FWIW, the search for the holy grail of optical storage was started when CDs held 30x the typical hard drive size. The sheer cavernous storage of 650MB in a 5-20MB hard drive world was so enticing, that it seemed logical that some other removable optical storage would surely keep ahead of hard drives. Backing up 3MB with a box full of $1 floppies was a pain. Backing up a server with a box full of $100 discs just isn't quite as attractive. (For the record, it would take 5 of these to back up my server - though 90% of that is actually a backup of 300 physical DVDs which rest sticky-finger-free in a box in a closet - but the thought of re-ripping all those in a catastrophic failure is not a pleasant one)

properties of holograms (0)

Anonymous Coward | more than 4 years ago | (#27733633)

I haven't RTFA but I do know a bit about holograms. Normal holograms have several properties that could be extremely useful as media devices because of the way they store information. The major one being that every piece of a hologram contains the full hologram. So if you were to make a 10ft by 10ft hologram plate and cut it into pieces of 1 sq in, every one would contain the full image only at lower power. (I don't remember how it scales.) Theoretically, a holographic plate can store a very large number of images related to the degree of incidence of the laser reflection onto the plate. So image another image every 1/2 a degree through about 140 degrees. There are practical limitations with this idea because I've only seen up to 3 images per plate. The plates can also be double exposed at a specific angle, so you can analyze how an image changes due to a condition.

If this new storage contains any of these features, I'd be glad to pay a bit more for it compared to the standard hard drives or DVDs to secure my data. This would be a whole new way to store data and has the potential to store a lot more of it and store it more or less indefinitely.

Media Lifetime is important too! (4, Informative)

stardude82 (1030976) | more than 4 years ago | (#27733643)

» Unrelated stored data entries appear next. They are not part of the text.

(** X6. The summary of a non-empty vector exists; its [max] and [min] are
    samples of the vector that bound every sample, and its [median] lies
    between them. *)
Theorem summary_bounds (samples : list Q) :
  samples <> [] ->
  exists s,
    Summary_of samples = Some s /\
    In (max s) samples /\ In (min s) samples /\
    Forall (fun x => min s <= x /\ x <= max s) samples /\
    min s <= median s /\ median s <= max s.
Proof.
  intros Hne.
  destruct (Summary_of_members samples Hne)
    as (s & Es & Emax & Emin & Emed & _ & _).
  exists s. split; [exact Es|].
  assert (Hb : In (max s) samples /\ In (min s) samples /\
               Forall (fun x => min s <= x /\ x <= max s) samples).
  { destruct samples as [|x l]; [congruence|].
    unfold calc_max in Emax. unfold calc_min in Emin.
    apply (f_equal (fun o => match o with Some v => v | None => x end)) in Emax.
    apply (f_equal (fun o => match o with Some v => v | None => x end)) in Emin.
    cbv beta iota in Emax, Emin. rewrite <- Emax, <- Emin.
    destruct (fold_max_spec l x) as (H1 & H2 & H3).
    destruct (fold_min_spec l x) as (H4 & H5 & H6).
    split; [exact H1|]. split; [exact H4|].
    constructor; [split; assumption|].
    rewrite Forall_forall in H3, H6. apply Forall_forall. intros y Hy.
    split; [apply H6, Hy|apply H3, Hy]. }
  destruct Hb as (H1 & H2 & H3). repeat split; try assumption.
  - unfold calc_median, calc_percentile in Emed.
    destruct (percentile_bounds (sort samples) 50)
      as (v & first & final & Ev & Hfirst & _ & Hle & _);
      [apply sort_nonempty, Hne|apply sort_sorted|lra|lra|].
    rewrite Ev in Emed. apply Some_eq in Emed. subst v.
    apply nth_error_In in Hfirst.
    apply (Permutation_in _ (Permutation_sym (sort_perm samples))) in Hfirst.
    rewrite Forall_forall in H3. destruct (H3 first Hfirst). lra.
  - unfold calc_median, calc_percentile in Emed.
    destruct (percentile_bounds (sort samples) 50)
      as (v & first & final & Ev & _ & Hfinal & _ & Hle);
      [apply sort_nonempty, Hne|apply sort_sorted|lra|lra|].
    rewrite Ev in Emed. apply Some_eq in Emed. subst v.
    apply nth_error_In in Hfinal.
    apply (Permutation_in _ (Permutation_sym (sort_perm samples))) in Hfinal.
    rewrite Forall_forall in H3. destruct (H3 final Hfinal). lra.
Qed.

If you look at all the projected lifetimes of Fe-LiNiO3 devices, which I guess is they system they are talking about in their glorified press releases, they are supposed to be around 100 years at operating temperatures! Compare that to the 30 some years of DVD-R media!

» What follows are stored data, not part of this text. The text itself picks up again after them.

(** * The schema facade of database/schema/schema.go

    A shallow embedding of the [Schema] facade: construction by driver
    dispatch, the mutating operations and their transactional build, and the
    introspection helpers.  The collaborators the facade only sees through an
    interface (configuration store, logging sink, query engine, dialect
    grammars, processors and driver schemas) are kept abstract and bundled in
    two classes; the facade itself is written out function by function. *)

From Stdlib Require Import String Ascii List ZArith Lia Bool.
Import ListNotations.
Open Scope string_scope.
Open Scope Z_scope.

(** ** The parts of Go's [strings] and [slices] packages the facade calls *)

Module strings.

(** [strings.HasPrefix s prefix]. *)
Definition HasPrefix (s prefix : string) : bool := String.prefix prefix s.

(** [strings.Index s substr]: the least offset at which [substr] occurs in
    [s], or -1. *)
Fixpoint Index (s substr : string) : Z :=
  if HasPrefix s substr then 0
  else match s with
       | EmptyString => -1
       | String _ s' => let i := Index s' substr in
                        if 0 <=? i then i + 1 else -1
       end.

(** [strings.Contains s substr]. *)
Definition Contains (s substr : string) : bool := 0 <=? Index s substr.

(** [strings.LastIndex s substr]: the greatest offset at which [substr]
    occurs in [s], or -1. *)
Fixpoint LastIndex (s substr : string) : Z :=
  match s with
  | EmptyString => if HasPrefix s substr then 0 else -1
  | String _ s' => let i := LastIndex s' substr in
                   if 0 <=? i then i + 1
                   else if HasPrefix s substr then 0 else -1
  end.

End strings.

(** The slice expressions [s[:hi]] and [s[lo:]].  Go panics when the bound is
    outside [0 .. len(s)]; the facade only slices at an offset returned by
    [strings.LastIndex] after [strings.Contains] succeeded, which lemma
    [LastIndex_dot_in_range] below shows to be in range. *)
Definition slice_to (s : string) (hi : Z) : string :=
  substring 0 (Z.to_nat hi) s.

Definition slice_from (s : string) (lo : Z) : string :=
  substring (Z.to_nat lo) (String.length s - Z.to_nat lo) s.

Module slices.

(** [slices.Contains] on a []string. *)
Fixpoint Contains (s : list string) (v : string) : bool :=
  match s with
  | [] => false
  | x :: rest => if String.eqb x v then true else Contains rest v
  end.

End slices.

(** ** Errors *)

(** Go's [error] values as they reach the facade.  [QueryError] stands for
    whatever the query engine or a driver schema reports; the other
    constructors are the kinds of the [errors] package the facade fills in
    with [Args]. *)
Inductive Error : Type :=
| QueryError (msg : string)
| SchemaDriverNotSupported (driver : string)
| SchemaFailedToCreateTable (table : string) (cause : Error)
| SchemaFailedToDropTable (table : string) (cause : Error)
| SchemaFailedToDropColumns (table : string) (cause : Error)
| SchemaFailedToRenameTable (table : string) (cause : Error)
| SchemaFailedToChangeTable (table : string) (cause : Error)
| SchemaFailedToGetTables (connection : string) (cause : Error).

(** A Go [(value, error)] pair of results. *)
Inductive Result (A : Type) : Type :=
| Ok (a : A)
| Err (e : Error).
Arguments Ok {A} a.
Arguments Err {A} e.

(** A call that either returns or panics. *)
Inductive Outcome (A : Type) : Type :=
| Returned (a : A)
| Panicked (e : Error).
Arguments Returned {A} a.
Arguments Panicked {A} e.

(** ** The normalized metadata of contracts/database/schema *)

Record contractsschema_Table : Type :=
  mkTable { table_Name : string; table_Schema : string }.
Record contractsschema_Column : Type :=
  mkColumn { column_Name : string; column_Type : string }.
Record contractsschema_Index : Type :=
  mkIndex { index_Name : string; index_Columns : list string }.
Record contractsschema_Type : Type :=
  mkType { type_Name : string; type_Schema : string }.
Record contractsschema_View : Type :=
  mkView { view_Name : string; view_Schema : string }.

(** Modelled from the spec: the driver identifiers of contracts/database, the
    four supported kinds the spec names. *)
Definition DriverPostgres : string := "postgres".
Definition DriverMysql : string := "mysql".
Definition DriverSqlserver : string := "sqlserver".
Definition DriverSqlite : string := "sqlite".

(** The configuration store: an interface with the one method the facade
    calls, [GetString(path, defaultValue...)]; the optional default is an
    [option]. *)
Record config_Config : Type := mkConfig {
  GetString : string -> option string -> string
}.

(** ** State passing

    The facade runs against a database, a logging sink and a query engine;
    their state is threaded through every call. *)

Definition State (W A : Type) : Type := W -> A * W.

Definition ret {W A : Type} (a : A) : State W A := fun w => (a, w).

Definition bind {W A B : Type} (c : State W A) (k : A -> State W B) : State W B :=
  fun w => let (a, w') := c w in k a w'.

Notation "x <- c ;; k" := (bind c (fun x => k))
  (at level 61, c at next level, right associativity).
Notation "c ;;; k" := (bind c (fun _ => k))
  (at level 61, right associativity).

(** ** The collaborators' types

    The facade holds its collaborators as interface values; their
    implementations live outside schema.go. *)
Class Carriers : Type := {
  log_Log : Type;
  contractsschema_Migration : Type;
  contractsorm_Orm : Type;
  contractsorm_Query : Type;
  contractsschema_Grammar : Type;
  contractsschema_Processor : Type;
  contractsschema_CommonSchema : Type;
  contractsschema_DriverSchema : Type;
  contractsschema_DBForeignKey : Type;
  contractsschema_ForeignKey : Type;
  (** what the database engine stores *)
  Database : Type
}.

Section DataModel.

Context {K : Carriers}.

(** The [Schema] struct, field by field, the two embedded interfaces
    first. *)
Record Schema : Type := mkSchema {
  CommonSchema : contractsschema_CommonSchema;
  DriverSchema : contractsschema_DriverSchema;
  config : config_Config;
  grammar : contractsschema_Grammar;
  log : log_Log;
  migrations : list contractsschema_Migration;
  orm : contractsorm_Orm;
  prefix : string;
  processor : contractsschema_Processor;
  schema : string
}.

(** What crosses the boundary to the query engine. *)
Inductive Event : Type :=
| EvBegin (tx : contractsorm_Query)
| EvCommit (tx : contractsorm_Query)
| EvRollback (tx : contractsorm_Query)
| EvExec (query : contractsorm_Query) (sql : string)
| EvScan (query : contractsorm_Query) (sql : string).

(** One call of [Errorf] on a logging sink: the receiver, the format and
    the arguments. *)
Inductive LogArg : Type :=
| ArgString (s : string)
| ArgError (e : Error).

Record LogEntry : Type := mkLogEntry {
  entry_sink : log_Log;
  entry_format : string;
  entry_args : list LogArg
}.

Record World : Type := mkWorld {
  w_db : Database;
  w_events : list Event;
  w_log : list LogEntry
}.

Definition M (A : Type) : Type := State World A.

Definition emit (ev : Event) (w : World) : World :=
  mkWorld (w_db w) (w_events w ++ [ev]) (w_log w).

Definition restore (db : Database) (w : World) : World :=
  mkWorld db (w_events w) (w_log w).

(** [log.Errorf(format, args...)]: the sink records the call. *)
Definition Errorf (sink : log_Log) (format : string) (args : list LogArg) : M unit :=
  fun w => (tt, mkWorld (w_db w) (w_events w)
                        (w_log w ++ [mkLogEntry sink format args])).

(** Modelled from the spec: the Blueprint of blueprint.go, which is not
    part of the source at hand.  It owns the table name, a pending action
    tag (create / drop / drop-if-exists / rename-to / plain-alter) and an
    ordered sequence of commands; the mutators set the tag or append a
    command.  It also keeps the schema and prefix [NewBlueprint] is given. *)
Inductive Action : Type :=
| ActionAlter
| ActionCreate
| ActionDrop
| ActionDropIfExists
| ActionRename (to : string).

Inductive Command : Type :=
| CommandDropColumn (columns : list string)
| CommandAdd (kind : string) (names : list string).

Record Blueprint : Type := mkBlueprint {
  bp_schema : Schema;
  bp_prefix : string;
  bp_table : string;
  bp_action : Action;
  bp_commands : list Command
}.

Definition NewBlueprint (r : Schema) (prefix table : string) : Blueprint :=
  mkBlueprint r prefix table ActionAlter [].

Definition with_action (a : Action) (b : Blueprint) : Blueprint :=
  mkBlueprint (bp_schema b) (bp_prefix b) (bp_table b) a (bp_commands b).

Definition blueprint_Create : Blueprint -> Blueprint := with_action ActionCreate.
Definition blueprint_Drop : Blueprint -> Blueprint := with_action ActionDrop.
Definition blueprint_DropIfExists : Blueprint -> Blueprint :=
  with_action ActionDropIfExists.
Definition blueprint_Rename (to : string) : Blueprint -> Blueprint :=
  with_action (ActionRename to).
Definition blueprint_DropColumn (columns : list string) (b : Blueprint) : Blueprint :=
  mkBlueprint (bp_schema b) (bp_prefix b) (bp_table b) (bp_action b)
              (bp_commands b ++ [CommandDropColumn columns]).

(** The contracts of the collaborators: what schema.go calls on them. *)
Class Contracts : Type := {
  (** contracts/database/orm: [Orm] and [Query] *)
  orm_Name : contractsorm_Orm -> string;
  orm_Query : contractsorm_Orm -> contractsorm_Query;
  orm_Connection : contractsorm_Orm -> string -> contractsorm_Orm;
  (** the handle of a transaction newly opened on the connection *)
  orm_Begin : contractsorm_Orm -> contractsorm_Query;
  query_InTransaction : contractsorm_Query -> bool;
  (** the engine running one statement, and one foreign-key query *)
  engine_exec : contractsorm_Query -> string -> Database -> Result Database;
  engine_scan : contractsorm_Query -> string -> Database ->
                Result (list contractsschema_DBForeignKey);
  (** the [errors] package rendering an error as text *)
  error_Error : Error -> string;
  (** database/schema/grammars *)
  grammars_NewPostgres : string -> contractsschema_Grammar;
  grammars_NewMysql : string -> contractsschema_Grammar;
  grammars_NewSqlserver : string -> contractsschema_Grammar;
  grammars_NewSqlite : log_Log -> string -> contractsschema_Grammar;
  CompileForeignKeys : contractsschema_Grammar -> string -> string -> string;
  (** the statements a grammar compiles a blueprint into *)
  grammar_ToSql : contractsschema_Grammar -> Blueprint -> list string;
  (** database/schema/processors *)
  processors_NewPostgres : contractsschema_Processor;
  processors_NewMysql : contractsschema_Processor;
  processors_NewSqlserver : contractsschema_Processor;
  processors_NewSqlite : contractsschema_Processor;
  ProcessForeignKeys : contractsschema_Processor ->
                       list contractsschema_DBForeignKey ->
                       list contractsschema_ForeignKey;
  (** the common and the per-driver schemas *)
  NewCommonSchema : contractsschema_Grammar -> contractsorm_Orm ->
                    contractsschema_CommonSchema;
  NewPostgresSchema : contractsschema_Grammar -> contractsorm_Orm -> string ->
                      string -> contractsschema_DriverSchema;
  NewMysqlSchema : contractsschema_Grammar -> contractsorm_Orm -> string ->
                   contractsschema_DriverSchema;
  NewSqlserverSchema : contractsschema_Grammar -> contractsorm_Orm -> string ->
                       contractsschema_DriverSchema;
  NewSqliteSchema : contractsschema_Grammar -> contractsorm_Orm -> string ->
                    contractsschema_DriverSchema;
  GetColumns : contractsschema_DriverSchema -> string ->
               M (Result (list contractsschema_Column));
  GetIndexes : contractsschema_DriverSchema -> string ->
               M (Result (list contractsschema_Index));
  GetTables : contractsschema_DriverSchema -> M (Result (list contractsschema_Table));
  GetTypes : contractsschema_DriverSchema -> M (Result (list contractsschema_Type));
  GetViews : contractsschema_DriverSchema -> M (Result (list contractsschema_View))
}.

Though it still isn't as good as some chalcogenide based phase change materials which are predicted to last for 100's of years, it is important step in keeping our data around.

Specs? (0)

Anonymous Coward | more than 4 years ago | (#27733747)

Any idea on the drive specs? Throughput, read/write latency, durability ?

Preloaded with porn? (1)

toejam13 (958243) | more than 4 years ago | (#27733755)

Many technological inventions have had their adoption assisted when the porn industry started making use of it. Perhaps GE will quietly partner with an adult entertainment company, who in turn, will release these discs preloaded with hours and hours of 1080p video. Mmmm... holographic boobies.

Re:Preloaded with porn? (1)

BitZtream (692029) | more than 4 years ago | (#27733801)

No one preloads with porn.

Virii on the other hand seems to be a common preloaded data set now days :/

But will the Entertainment Industry use it? (3, Interesting)

serutan (259622) | more than 4 years ago | (#27733865)

CDs can store more than an hour of uncompressed audio, yet here we are 20 years after music CDs hit the market and they still contain the same 35-40 minutes of music as vinyl records.

The movie industry's way of coping with DVDs that can store far more than one movie has been to put one movie on a DVD, and load up the extra space with previews, outtakes, commentary, and all kinds of other crap that's not a movie.

How will the movie industry handle a DVD that can store 100 movies? Maybe by grouping them, for example the Star Trek series or films by the same director or main actor. But based on history I'm guessing won't put more than 5 or 6 movies on a disc plus hours and hours of "bonus" material.

Disks only; no drive (1)

noidentity (188756) | more than 4 years ago | (#27733881)

500GB disks that will cost 10 cents a GB to produce at launch. GE will first focus on selling the technology to commercial markets like movie studios

While they're launching the disks, there is unfortunately no drive to read them yet. The movie studios have no problem with that, though; they actually see this as a strong positive.